Records for this exercise »
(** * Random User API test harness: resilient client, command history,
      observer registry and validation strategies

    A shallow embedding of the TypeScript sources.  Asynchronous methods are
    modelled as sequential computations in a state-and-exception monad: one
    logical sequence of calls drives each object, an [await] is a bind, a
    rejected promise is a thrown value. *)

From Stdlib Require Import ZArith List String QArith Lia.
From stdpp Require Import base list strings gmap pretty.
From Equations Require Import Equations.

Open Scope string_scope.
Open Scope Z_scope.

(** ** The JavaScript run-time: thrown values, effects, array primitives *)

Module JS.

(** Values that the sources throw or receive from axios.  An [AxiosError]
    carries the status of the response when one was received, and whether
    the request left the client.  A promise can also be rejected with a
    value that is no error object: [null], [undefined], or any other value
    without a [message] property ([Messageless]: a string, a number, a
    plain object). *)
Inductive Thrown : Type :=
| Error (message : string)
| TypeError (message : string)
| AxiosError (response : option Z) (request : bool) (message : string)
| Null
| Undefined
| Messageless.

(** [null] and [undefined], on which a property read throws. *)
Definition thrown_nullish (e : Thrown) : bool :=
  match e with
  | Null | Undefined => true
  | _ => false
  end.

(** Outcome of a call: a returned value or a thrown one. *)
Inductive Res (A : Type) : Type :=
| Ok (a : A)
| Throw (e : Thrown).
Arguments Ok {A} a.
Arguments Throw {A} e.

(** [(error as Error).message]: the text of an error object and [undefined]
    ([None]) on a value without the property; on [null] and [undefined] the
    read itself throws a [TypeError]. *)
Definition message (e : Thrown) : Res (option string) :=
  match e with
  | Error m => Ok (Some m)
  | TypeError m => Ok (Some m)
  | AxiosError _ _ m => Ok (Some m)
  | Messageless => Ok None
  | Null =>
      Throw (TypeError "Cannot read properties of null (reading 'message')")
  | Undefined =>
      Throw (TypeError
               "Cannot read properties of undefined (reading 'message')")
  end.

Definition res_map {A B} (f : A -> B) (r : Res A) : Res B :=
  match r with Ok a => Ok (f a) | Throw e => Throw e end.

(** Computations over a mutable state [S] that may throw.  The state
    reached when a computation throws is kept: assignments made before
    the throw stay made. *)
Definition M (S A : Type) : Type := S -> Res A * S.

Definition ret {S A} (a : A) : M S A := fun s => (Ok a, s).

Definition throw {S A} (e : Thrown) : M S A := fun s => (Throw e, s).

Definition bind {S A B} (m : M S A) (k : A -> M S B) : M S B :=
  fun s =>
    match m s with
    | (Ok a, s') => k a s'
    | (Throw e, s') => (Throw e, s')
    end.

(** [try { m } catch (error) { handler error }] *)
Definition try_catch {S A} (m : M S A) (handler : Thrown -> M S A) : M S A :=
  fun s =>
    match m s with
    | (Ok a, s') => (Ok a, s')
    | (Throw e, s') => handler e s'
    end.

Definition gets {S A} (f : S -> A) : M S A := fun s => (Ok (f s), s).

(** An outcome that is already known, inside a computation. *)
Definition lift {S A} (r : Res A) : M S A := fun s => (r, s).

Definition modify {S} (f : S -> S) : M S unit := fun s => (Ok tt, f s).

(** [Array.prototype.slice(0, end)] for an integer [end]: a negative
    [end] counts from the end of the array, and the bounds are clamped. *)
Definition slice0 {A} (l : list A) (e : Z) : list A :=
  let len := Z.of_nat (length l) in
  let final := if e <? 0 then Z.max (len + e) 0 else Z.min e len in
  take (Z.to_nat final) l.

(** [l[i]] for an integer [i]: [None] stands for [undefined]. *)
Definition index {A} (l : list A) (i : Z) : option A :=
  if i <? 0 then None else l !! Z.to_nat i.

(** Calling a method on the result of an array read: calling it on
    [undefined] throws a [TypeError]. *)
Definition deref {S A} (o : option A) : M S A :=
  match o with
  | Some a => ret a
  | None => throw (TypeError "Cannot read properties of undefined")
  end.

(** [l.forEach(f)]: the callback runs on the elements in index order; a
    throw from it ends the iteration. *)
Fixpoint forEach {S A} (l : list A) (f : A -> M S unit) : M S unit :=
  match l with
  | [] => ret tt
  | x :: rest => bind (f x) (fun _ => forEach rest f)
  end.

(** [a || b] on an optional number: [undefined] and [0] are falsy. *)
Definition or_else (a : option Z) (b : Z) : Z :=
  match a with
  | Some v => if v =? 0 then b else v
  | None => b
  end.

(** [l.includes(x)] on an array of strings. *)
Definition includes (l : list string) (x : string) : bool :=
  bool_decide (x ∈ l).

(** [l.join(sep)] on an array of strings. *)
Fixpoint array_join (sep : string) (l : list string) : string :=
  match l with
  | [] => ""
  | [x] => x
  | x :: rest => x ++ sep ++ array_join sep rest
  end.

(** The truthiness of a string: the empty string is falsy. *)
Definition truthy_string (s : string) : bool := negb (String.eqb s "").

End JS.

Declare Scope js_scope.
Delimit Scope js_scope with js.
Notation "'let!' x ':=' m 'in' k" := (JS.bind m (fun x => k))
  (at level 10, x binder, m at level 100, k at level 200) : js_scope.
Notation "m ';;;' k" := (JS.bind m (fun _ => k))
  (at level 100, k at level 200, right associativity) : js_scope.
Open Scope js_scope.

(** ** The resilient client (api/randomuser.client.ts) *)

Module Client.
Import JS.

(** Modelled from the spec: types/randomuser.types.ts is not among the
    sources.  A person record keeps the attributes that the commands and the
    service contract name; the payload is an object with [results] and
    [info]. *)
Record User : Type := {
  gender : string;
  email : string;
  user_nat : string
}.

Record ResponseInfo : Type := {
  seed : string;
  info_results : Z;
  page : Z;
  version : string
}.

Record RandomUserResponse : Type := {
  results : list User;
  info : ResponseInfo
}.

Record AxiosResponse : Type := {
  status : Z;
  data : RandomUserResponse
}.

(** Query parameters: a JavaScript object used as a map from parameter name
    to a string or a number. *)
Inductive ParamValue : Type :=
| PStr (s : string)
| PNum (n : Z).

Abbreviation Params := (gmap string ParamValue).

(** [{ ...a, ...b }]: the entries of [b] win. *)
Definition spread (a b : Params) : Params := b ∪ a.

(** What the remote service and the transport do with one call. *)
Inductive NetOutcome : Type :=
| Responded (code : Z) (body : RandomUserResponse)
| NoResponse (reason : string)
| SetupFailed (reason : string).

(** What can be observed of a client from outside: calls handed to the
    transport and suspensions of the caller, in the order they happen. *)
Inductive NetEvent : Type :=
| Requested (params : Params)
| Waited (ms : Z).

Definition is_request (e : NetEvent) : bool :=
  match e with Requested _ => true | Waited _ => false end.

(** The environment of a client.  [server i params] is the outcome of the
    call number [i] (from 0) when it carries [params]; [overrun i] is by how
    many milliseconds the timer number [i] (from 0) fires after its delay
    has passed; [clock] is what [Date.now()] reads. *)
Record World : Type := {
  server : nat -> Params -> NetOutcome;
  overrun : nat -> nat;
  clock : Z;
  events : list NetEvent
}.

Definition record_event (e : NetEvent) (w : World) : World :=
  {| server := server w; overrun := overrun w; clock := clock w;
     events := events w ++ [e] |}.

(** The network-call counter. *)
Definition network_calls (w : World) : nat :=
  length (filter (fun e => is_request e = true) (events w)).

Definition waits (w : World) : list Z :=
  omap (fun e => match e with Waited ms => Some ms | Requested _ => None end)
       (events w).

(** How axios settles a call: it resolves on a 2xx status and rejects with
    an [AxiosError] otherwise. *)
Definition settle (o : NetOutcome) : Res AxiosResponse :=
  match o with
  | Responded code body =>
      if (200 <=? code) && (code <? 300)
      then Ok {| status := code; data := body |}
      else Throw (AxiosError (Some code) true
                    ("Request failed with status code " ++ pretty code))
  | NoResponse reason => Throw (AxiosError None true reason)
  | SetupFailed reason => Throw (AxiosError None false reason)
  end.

Aim of the exercise » Set down each line exactly as it appears, starting at the top of the data and ending at the line containing "modelled as sequential", and include no other lines.

Task answer »
(** * Random User API test harness: resilient client, command history,
      observer registry and validation strategies

    A shallow embedding of the TypeScript sources.  Asynchronous methods are
    modelled as sequential computations in a state-and-exception monad: one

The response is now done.